Introduction

Turn a script, voiceover, or slideshow into a finished video with a single API call.

The VideoGen API turns a script, voiceover, or slideshow into a finished video with visuals, narration, and captions. Workflows are the heart of the API: a single call runs the whole generation pipeline and creates a VideoGen project you can edit and export.

Base URL

https://api.videogen.io

The flow

Every video follows the same three steps:

  1. Run a workflow. POST /v1/workflows/* starts the generation pipeline from your script, voiceover, or slideshow, and returns a workflowRunId and a projectId.
  2. Apply remix actions (optional). Layer on edits such as background music, a logo overlay, caption changes, or open-ended natural-language edits.
  3. Export the project. Render the project to an MP4 and download it.

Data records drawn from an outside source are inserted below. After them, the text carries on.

Lemma collect_skips_failed_contest_witness :
  ∃ reports σ',
    Code4rena.collect Samples.world_five Samples.dumps 5 Samples.store0
    = (Ok reports, σ')
    ∧ List.length reports = 4%nat
    ∧ LogError "Code4rena" "Error collecting c3: Connection reset by peer"
      ∈ trace σ'.
Proof.
  pose (mk := λ slug title,
          {| c_slug := slug; c_title := title;
             c_url := "https://code4rena.com/contests/" +:+ slug |}).
  destruct (collect_skips_failed_contest Samples.world_five Samples.dumps 5
              Samples.store0
              (Samples.document
                 [Samples.card "c1" "One"; Samples.card "c2" "Two";
                  Samples.card "c3" "Three"; Samples.card "c4" "Four";
                  Samples.card "c5" "Five"])
              [mk "c1" "One"; mk "c2" "Two"; mk "c3" "Three"; mk "c4" "Four";
               mk "c5" "Five"]
              2%nat (mk "c3" "Three") (ClientError "Connection reset by peer"))
    as (reports & σ' & Hrun & _ & Hlen & Hlog).
  - reflexivity.
  - vm_compute. reflexivity.
  - reflexivity.
  - reflexivity.
  - intros i c Hi Hne. exists Samples.page_audit, 42.
    do 5 (destruct i as [|i]; [try (injection Hi as <-); done|]).
    discriminate Hi.
  - exists reports, σ'. split_and!; [exact Hrun | exact Hlen | exact Hlog].
Defined.

(** ** The scheduler loop *)

Section Scheduler.

Context (w : World node).
Context (json_dumps : gmap string pyval → string).

Lemma quietly_collect_loop (contests : list contest) (acc : list (gmap string pyval)) :
  quietly (Code4rena.collect_loop w json_dumps contests acc).
Proof.
  intros σ.
  destruct (collect_loop_total w json_dumps contests acc σ)
    as (out & σ' & -> & _ & _ & _ & Hq).
  exact Hq.
Qed.

(** A run of [collect] never sleeps. *)
Lemma quietly_collect (limit : Z) : quietly (Code4rena.collect w json_dumps limit).
Proof.
  unfold Code4rena.collect, Code4rena.get_contests.
  apply quietly_bind; [auto with quiet | intros _].
  apply quietly_bind; [quiet_steps | intros contests].
  apply quietly_bind; [apply quietly_collect_loop | intros reports].
  quiet_steps.
Qed.

Lemma iteration_eq (σ : state) :
  Run.iteration w json_dumps σ
  = match Code4rena.collect w json_dumps 5 σ with
    | (Ok _, σc) => Run.sleep 3600 σc
    | (Raise e, σc) =>
        (Run.print ("Collector error: " +:+ exn_str e) ;;; Run.sleep 60) σc
    end.
Proof.
  unfold Run.iteration, try_except, bind.
  by destruct (Code4rena.collect w json_dumps 5 σ) as [[reports|e] σc].
Qed.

The Getting started guide walks through this flow end to end.

Workflows

Each workflow takes a single input and builds the full video (visuals, narration, captions):

  • Script to video: write a script, get a narrated video with matching visuals.
  • Voiceover to video: upload an audio file, get visuals matched to the narration.
  • Slideshow to video: upload a PDF or slideshow, get a narrated walkthrough.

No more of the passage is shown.